(** * smartcomplete: cache, rate limiter, context assembly, prompt rendering

    A shallow embedding of the Go package [smartcomplete] and the
    properties its specification states about it.

    Conventions of the embedding:
    - a Go [string] is a byte sequence: Rocq's [string] (a list of 8-bit
      [ascii]); [len] is its length in bytes;
    - a Go [int] is modelled by [Z]; every place where the code does
      arithmetic on one is bounded by a length or by a configured
      threshold, so no operation of the embedded code can wrap around;
    - [time.Time] and [time.Duration] are integers counting nanoseconds;
      the age that the cache tests against its TTL is the difference of
      two readings as the library gives it, at most the largest Duration;
    - a Go [map] is a [gmap]; the order in which [range] visits a map is
      chosen by the runtime and is an explicit input of the code that
      ranges over one;
    - code that works through a pointer is written in a state monad over
      the object pointed to; objects that are reachable from several
      places (the cached responses) live in an explicit heap. *)

From Stdlib Require Import ZArith Ascii String Floats.
From stdpp Require Import base option list gmap strings fin_maps.

#[local] Open Scope string_scope.
#[local] Open Scope Z_scope.

(** ** State passing *)

Module GoState.

(** A computation that may read and write an object of type [S]. *)
Definition M (S A : Type) : Type := S -> A * S.

Definition ret {S A} (a : A) : M S A := fun s => (a, s).

Definition bind {S A B} (m : M S A) (k : A -> M S B) : M S B :=
  fun s => let (a, s') := m s in k a s'.

Definition gets {S A} (f : S -> A) : M S A := fun s => (f s, s).

Definition modify {S} (f : S -> S) : M S unit := fun s => (tt, f s).

Definition when {S} (b : bool) (m : M S unit) : M S unit :=
  if b then m else ret tt.

Definition run {S A} (m : M S A) (s : S) : A * S := m s.

#[global] Instance M_ret S : MRet (M S) := fun A => @ret S A.
#[global] Instance M_bind S : MBind (M S) := fun A B k m => bind m k.

End GoState.

(** ** Byte strings and the functions of package [strings] the code uses *)

Module GoString.

Definition newline : ascii := "010"%char.
Definition nl : string := String newline "".

Definition len (s : string) : Z := Z.of_nat (String.length s).

(** [s[:n]] *)
Fixpoint take (n : nat) (s : string) : string :=
  match n, s with
  | S k, String c s' => String c (take k s')
  | _, _ => ""
  end.

(** [s[n:]] *)
Fixpoint drop (n : nat) (s : string) : string :=
  match n, s with
  | S k, String _ s' => drop k s'
  | _, _ => s
  end.

Definition slice_to (s : string) (hi : Z) : string := take (Z.to_nat hi) s.
Definition slice_from (s : string) (lo : Z) : string := drop (Z.to_nat lo) s.

(** [strings.Split(s, sep)] for a one-byte separator: one more piece
    than there are separators, so never the empty slice. *)
Fixpoint Split (s : string) (sep : ascii) : list string :=
  match s with
  | "" => [""]
  | String c s' =>
      if Ascii.eqb c sep then "" :: Split s' sep
      else match Split s' sep with
           | piece :: rest => String c piece :: rest
           | [] => [String c ""]
           end
  end.

(** [strings.Join(elems, sep)] *)
Fixpoint Join (elems : list string) (sep : string) : string :=
  match elems with
  | [] => ""
  | [e] => e
  | e :: rest => e +:+ sep +:+ Join rest sep
  end.
(** * Contact Data Cleaner: the extraction, validation and deduplication core

    A shallow embedding of [app.py].  Python values that the core handles are
    strings, [None], dictionaries with string keys, lists and a set of
    strings.  A [str] is modelled as a [string]; the character tables used by
    [str.strip], [str.lower], [str.upper], [str.capitalize] and by the regular
    expression classes [\w] and [\s] are those of the ASCII range, and a
    character above 127 is taken as a caseless symbol that is neither blank
    nor a word character.

    Code that can raise runs in the [outcome] monad; a [try]/[except
    Exception] block is [try_except]. *)

From Stdlib Require Import ZArith NArith Ascii String List Bool Lia.
From stdpp Require Import base option list gmap sets strings.

Open Scope string_scope.

(** ** Exceptions *)

Inductive exn : Type :=
| AttributeError
| IndexError
| KeyError
| ValueError
| TypeError.

Inductive outcome (A : Type) : Type :=
| Ret (a : A)
| Raise (e : exn).
Arguments Ret {A} a.
Arguments Raise {A} e.

Global Instance outcome_ret : MRet outcome := fun A a => Ret a.
Global Instance outcome_bind : MBind outcome := fun A B f m =>
  match m with
  | Ret a => f a
  | Raise e => Raise e
  end.

(** [try: body  except Exception: handler] *)
Definition try_except {A} (body : outcome A) (handler : outcome A) : outcome A :=
  match body with
  | Ret a => Ret a
  | Raise _ => handler
  end.

(** ** Python values *)

(** [PyObj r] is any object that is neither [None], a [bool] nor a [str]
    (a number, a header object, ...); [r] is what [str(obj)] gives, [None]
    when its [__str__] raises. *)
Inductive pyval : Type :=
| PyNone
| PyBool (b : bool)
| PyStr (s : string)
| PyObj (r : option string).

Global Instance pyval_eq_dec : EqDecision pyval.
Proof. solve_decision. Defined.

(** The name [dict] would be a type alias; the map type is written out so
    that the map lemmas apply as they are. *)
Abbreviation dict := (gmap string pyval).

(** ** [str] primitives *)

Module Str.

Definition code (c : ascii) : N := N_of_ascii c.

Definition between (lo hi : N) (c : ascii) : bool :=
  ((lo <=? code c) && (code c <=? hi))%N.
(** ** An override that ends before it starts *)

(** X6: the invariant [start <= end] of an override is needed.  An override
    whose end is before its start and which falls strictly inside a shift
    (a malformed override, which nothing rejects) makes that shift leave two
    remnants that overlap: every instant from the end of the override to its
    start is held by both, so the returned schedule holds it twice, for the
    user of the shift. *)
Theorem malformed_override_duplicates_shift
    (schedule : list WorkingScheduleElement) (o shift : WorkingScheduleElement) (t : Z) :
  In shift schedule ->
  start_at shift < end_at o ->
  end_at o <= t < start_at o ->
  start_at o < end_at shift ->
  splitShift o shift
  = [mkShift (user shift) (start_at shift) (start_at o);
     mkShift (user shift) (end_at o) (end_at shift)] /\
  assigned (splitShift o shift) t = [user shift; user shift] /\
  (2 <= List.length (assigned (applyOverrides schedule [o]) t))%nat.
Proof.
  intros Hin H1 Ht H2.
  assert (Hsplit : splitShift o shift
                   = [mkShift (user shift) (start_at shift) (start_at o);
                      mkShift (user shift) (end_at o) (end_at shift)]).
  { unfold splitShift. shift_cases; try reflexivity; lia. }
  assert (Hassigned : assigned (splitShift o shift) t = [user shift; user shift]).
  { rewrite Hsplit. unfold assigned, contains. cbn [filter start_at end_at].
    rewrite (proj2 (Z.leb_le (start_at shift) t)), (proj2 (Z.ltb_lt t (start_at o))),
      (proj2 (Z.leb_le (end_at o) t)), (proj2 (Z.ltb_lt t (end_at shift))) by lia.
    reflexivity. }
  split; [exact Hsplit |]. split; [exact Hassigned |].
  unfold applyOverrides. cbn [sortByStart insertByStart fold_left]. unfold applyOverride.
  rewrite (Permutation_length (assigned_perm _ _ t (sortByStart_perm _))).
  destruct (in_split _ _ Hin) as (l1 & l2 & ->).
  rewrite flat_map_app. cbn [flat_map].
  rewrite !assigned_app, Hassigned, !length_app. simpl. lia.
Qed.

Lemma malformed_override_duplicates_shift_witness :
  assigned (splitShift (mkShift (Some "X"%string) 60 40) (mkShift (Some "A"%string) 0 100)) 50
  = [Some "A"%string; Some "A"%string].
Proof.
  refine (proj1 (proj2 (malformed_override_duplicates_shift
                          [mkShift (Some "A"%string) 0 100]
                          (mkShift (Some "X"%string) 60 40)
                          (mkShift (Some "A"%string) 0 100) 50
                          (or_introl eq_refl) _ _ _))).
  - reflexivity.
  - split; [discriminate | reflexivity].
  - reflexivity.
Defined.

(** ** The pipeline, end to end *)

(** Whatever the override, an instant that was held stays held. *)
Lemma applyOverride_covers_any (w : list WorkingScheduleElement)
    (o : WorkingScheduleElement) (t : Z) :
  assigned w t <> [] -> assigned (applyOverride w o) t <> [].
Proof.
  intros Hw Hnil. apply Hw. apply assigned_nil. intros s Hs.
  destruct (contains s t) eqn:Hst; [exfalso | reflexivity].
  unfold applyOverride in Hnil.
  pose proof (assigned_perm _ _ t (sortByStart_perm
                (flat_map (splitShift o) w ++ [o]))) as Hp.
  rewrite Hnil in Hp. apply Permutation_nil in Hp.
  rewrite assigned_app in Hp. apply app_eq_nil in Hp as [Hp Ho].
  rewrite assigned_single in Ho.
  destruct (contains o t) eqn:Hot; [discriminate |].
  pose proof (proj1 (assigned_nil _ _) Hp) as Hnone.
  apply contains_true in Hst. apply contains_false in Hot.
  assert (Hpiece : exists x, In x (splitShift o s) /\ contains x t = true).
  { unfold splitShift.
    destruct (Z.ltb_spec (start_at o) (end_at s)), (Z.ltb_spec (start_at s) (end_at o));
      cbn [negb andb];
      try (exists s; split; [left; reflexivity | apply contains_true; assumption]).
    destruct (Z_lt_ge_dec t (start_at o)) as [Hlt | Hge].
    - exists (mkShift (user s) (start_at s) (start_at o)). split.
      + apply in_or_app. left.
        destruct (Z.ltb_spec (start_at s) (start_at o)); [left; reflexivity | lia].
      + apply contains_true. cbn [start_at end_at]. lia.
    - exists (mkShift (user s) (end_at o) (end_at s)). split.
      + apply in_or_app. right.
        destruct (Z.ltb_spec (end_at o) (end_at s)); [left; reflexivity | lia].
      + apply contains_true. cbn [start_at end_at]. lia. }
  destruct Hpiece as (x & Hx & Hxt).
  rewrite (Hnone x) in Hxt; [discriminate |].
  apply in_flat_map. exists s. split; assumption.
Qed.

Lemma applyOverrides_covers_any (base overrides : list WorkingScheduleElement) (t : Z) :
  assigned base t <> [] -> assigned (applyOverrides base overrides) t <> [].
Proof.
  intros Hbase. unfold applyOverrides.
  apply (fold_left_invariant (fun w => assigned w t <> []) (fun _ => True)).
  - intros w o Hw _. apply applyOverride_covers_any, Hw.
  - apply Forall_forall. auto.
  - assumption.
Qed.

Lemma clipSchedule_empty_window (schedule : list WorkingScheduleElement) (from until : Z) :
  until <= from -> clipSchedule schedule from until = [].
Proof.
  intros Hw. unfold clipSchedule. induction schedule as [| s l IH]; [reflexivity |].
  simpl. rewrite IH, clipShift_empty by lia. reflexivity.
Qed.

(** The base schedule holds every instant of the window. *)
Lemma base_covers_window (config : ScheduleConfig) (from until : Z)
    (base : list WorkingScheduleElement) (t : Z) :
  0 < handover_interval_days config ->
  generateBaseSchedule config from until = Some (Returned base) ->
  from <= t < until ->
  assigned base t <> [].
Proof.
  intros Hdays Hbase Ht.
  pose proof (first_shift_start_le config from Hdays) as Hlo.
  pose proof (base_length config from until base Hdays Hbase) as Hlen.
  assert (Hne : base <> [])
    by (apply (base_nonempty config from until base Hdays Hbase); lia).
  destruct (base_covers config from until base Hdays Hbase t) as (sh & Hin & Hsh).
  - rewrite (base_range_end config from until base Hdays Hbase _ Hne). lia.
  - intros Hnil. rewrite (proj1 (assigned_nil _ _) Hnil sh Hin) in Hsh. discriminate.
Qed.

Lemma assigned_nonempty_list (l : list WorkingScheduleElement) (t : Z) :
  assigned l t <> [] -> l <> [].
Proof. intros H ->. apply H. reflexivity. Qed.

(** X9: on an empty or inverted window ([until <= from]), which [main]
    refuses but [makeSchedule] accepts, [makeSchedule] returns the empty
    schedule, whatever the overrides. *)
Theorem makeSchedule_empty_window
    (config : ScheduleConfig) (overrides : list WorkingScheduleElement)
    (from until : Z) :
  0 < handover_interval_days config ->
  until <= from ->
  makeSchedule config overrides from until = Some (Returned []).
Proof.
  intros Hdays Hw.
  destruct (makeSchedule_returns config overrides from until Hdays) as (base & _ & ->).
  rewrite clipSchedule_empty_window by assumption. reflexivity.
Qed.

Lemma makeSchedule_empty_window_witness :
  makeSchedule Scenarios.configAB [Scenarios.overrideC] Scenarios.until13 Scenarios.from13
  = Some (Returned []).
Proof.
  apply makeSchedule_empty_window; [reflexivity | discriminate].
Defined.

(** X10: what [main] does with its parsed arguments, when [--from] and
    [--until] are valid dates.  It throws the error of the window exactly
    when [from] is not before [until], whatever the configuration; with a
    good window it throws the error of the interval exactly when the
    interval is not positive; and otherwise, for a configuration and a
    window within [exact_range] and overrides of valid dates, it prints a
    schedule that is never empty, whatever the overrides and the user
    list. *)
Theorem main_outcomes
    (scheduleData : ScheduleConfig) (overridesData : list WorkingScheduleElement)
    (fromDate untilDate : Z) :
  valid_date fromDate ->
  valid_date untilDate ->
  (untilDate <= fromDate ->
   main scheduleData overridesData fromDate untilDate
   = Some (Thrown "'--from' must be earlier than '--until'")) /\
  (fromDate < untilDate -> handover_interval_days scheduleData <= 0 ->
   main scheduleData overridesData fromDate untilDate
   = Some (Thrown "handover_interval_days must be greater than 0")) /\
  (fromDate < untilDate -> 0 < handover_interval_days scheduleData ->
   exact_range scheduleData fromDate untilDate ->
   Forall valid_dates overridesData ->
   exists first rest,
     main scheduleData overridesData fromDate untilDate
     = Some (Returned (first :: rest))).
Proof.
  intros _ _. unfold main. split; [| split].
  - intros Hw. rewrite (proj2 (Z.leb_le untilDate fromDate) Hw). reflexivity.
  - intros Hw Hdays. rewrite (proj2 (Z.leb_gt untilDate fromDate) Hw).
    unfold makeSchedule, generateBaseSchedule, generateBaseSchedule_fuel.
    destruct (Z.leb_spec (handover_interval_days scheduleData * ms_per_day) 0)
      as [_ | Hpos]; [reflexivity | unfold ms_per_day in Hpos; lia].
  - intros Hw Hdays _ _. rewrite (proj2 (Z.leb_gt untilDate fromDate) Hw).
    destruct (makeSchedule_returns scheduleData overridesData fromDate untilDate Hdays)
      as (base & Hbase & ->).
    assert (Hcov : assigned (clipSchedule (applyOverrides base overridesData)
                               fromDate untilDate) fromDate <> []).
    { rewrite clipSchedule_assigned.
      rewrite (proj2 (Z.leb_le fromDate fromDate)), (proj2 (Z.ltb_lt fromDate untilDate))
        by lia.
      apply applyOverrides_covers_any.
      apply (base_covers_window scheduleData fromDate untilDate base); [assumption .. | lia]. }
    apply assigned_nonempty_list in Hcov.
    destruct (clipSchedule (applyOverrides base overridesData) fromDate untilDate)
      as [| c rest]; [congruence |].
    exists (formatShift c), (map formatShift rest). reflexivity.
Qed.

Lemma main_outcomes_witness :
  main configNoUsers [] 5 5 = Some (Thrown "'--from' must be earlier than '--until'") /\
  exists first rest,
    main Scenarios.configAB [mkShift (Some "X"%string) 60 40]
      Scenarios.from13 Scenarios.until13
    = Some (Returned (first :: rest)).
Proof.
  split.
  - refine (proj1 (main_outcomes configNoUsers [] 5 5 _ _) _).
    + split; discriminate.
    + split; discriminate.
    + discriminate.
  - refine (proj2 (proj2 (main_outcomes Scenarios.configAB
                            [mkShift (Some "X"%string) 60 40]
                            Scenarios.from13 Scenarios.until13 _ _)) _ _ _ _).
    + split; discriminate.
    + split; discriminate.
    + reflexivity.
    + reflexivity.
    + exact_range_holds.
    + repeat constructor; discriminate.
Defined.

Lemma Sorted_impl_in {A : Type} (P : A -> Prop) (R R' : A -> A -> Prop) (l : list A) :
  (forall x y, P x -> P y -> R x y -> R' x y) ->
  Forall P l -> Sorted R l -> Sorted R' l.
Proof.
  intros Himpl HP HR. induction HR as [| a l _ IH Ha]; constructor.
  - apply IH. apply Forall_inv_tail in HP. assumption.
  - destruct Ha as [| b l Hab]; constructor.
    apply Himpl; [| | assumption].
    + apply Forall_inv in HP. assumption.
    + apply Forall_inv_tail, Forall_inv in HP. assumption.
Qed.

Lemma separated_end_le_last (l : list WorkingScheduleElement) (d z : WorkingScheduleElement) :
  separated l -> Forall positive_duration l -> In z l -> end_at z <= end_at (last l d).
Proof.
  unfold separated. intros Hsep. revert z.
  induction Hsep as [| a l Hsep IH Ha]; intros z Hpos Hz; [destruct Hz |].
  apply Forall_cons_iff in Hpos as [Hpa Hpl].
  destruct l as [| b l].
  - destruct Hz as [<- | []]. simpl. lia.
  - change (last (a :: b :: l) d) with (last (b :: l) d).
    destruct Hz as [<- | Hz]; [| apply IH; assumption].
    apply Forall_inv in Ha. apply Forall_inv in Hpl as Hpb. unfold positive_duration in *.
    specialize (IH b Hpl (or_introl eq_refl)). lia.
Qed.

Lemma last_map_nonempty {A B : Type} (f : A -> B) (l : list A) (d : A) (d' : B) :
  l <> [] -> last (map f l) d' = f (last l d).
Proof.
  induction l as [| a l IH]; [congruence |]. intros _.
  destruct l as [| b l]; [reflexivity |].
  change (last (map f (a :: b :: l)) d') with (last (map f (b :: l)) d').
  rewrite IH by discriminate. reflexivity.
Qed.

| Task |
Lines wanted from the listing above: the line with "user of the shift. *)" up to and including the line with "rewrite (proj2 (Z.leb_le (start_at". Please write them out exactly, adding nothing else.

| Answer box |
    user of the shift. *)
Theorem malformed_override_duplicates_shift
    (schedule : list WorkingScheduleElement) (o shift : WorkingScheduleElement) (t : Z) :
  In shift schedule ->
  start_at shift < end_at o ->
  end_at o <= t < start_at o ->
  start_at o < end_at shift ->
  splitShift o shift
  = [mkShift (user shift) (start_at shift) (start_at o);
     mkShift (user shift) (end_at o) (end_at shift)] /\
  assigned (splitShift o shift) t = [user shift; user shift] /\
  (2 <= List.length (assigned (applyOverrides schedule [o]) t))%nat.
Proof.
  intros Hin H1 Ht H2.
  assert (Hsplit : splitShift o shift
                   = [mkShift (user shift) (start_at shift) (start_at o);
                      mkShift (user shift) (end_at o) (end_at shift)]).
  { unfold splitShift. shift_cases; try reflexivity; lia. }
  assert (Hassigned : assigned (splitShift o shift) t = [user shift; user shift]).
  { rewrite Hsplit. unfold assigned, contains. cbn [filter start_at end_at].
    rewrite (proj2 (Z.leb_le (start_at shift) t)), (proj2 (Z.ltb_lt t (start_at o))),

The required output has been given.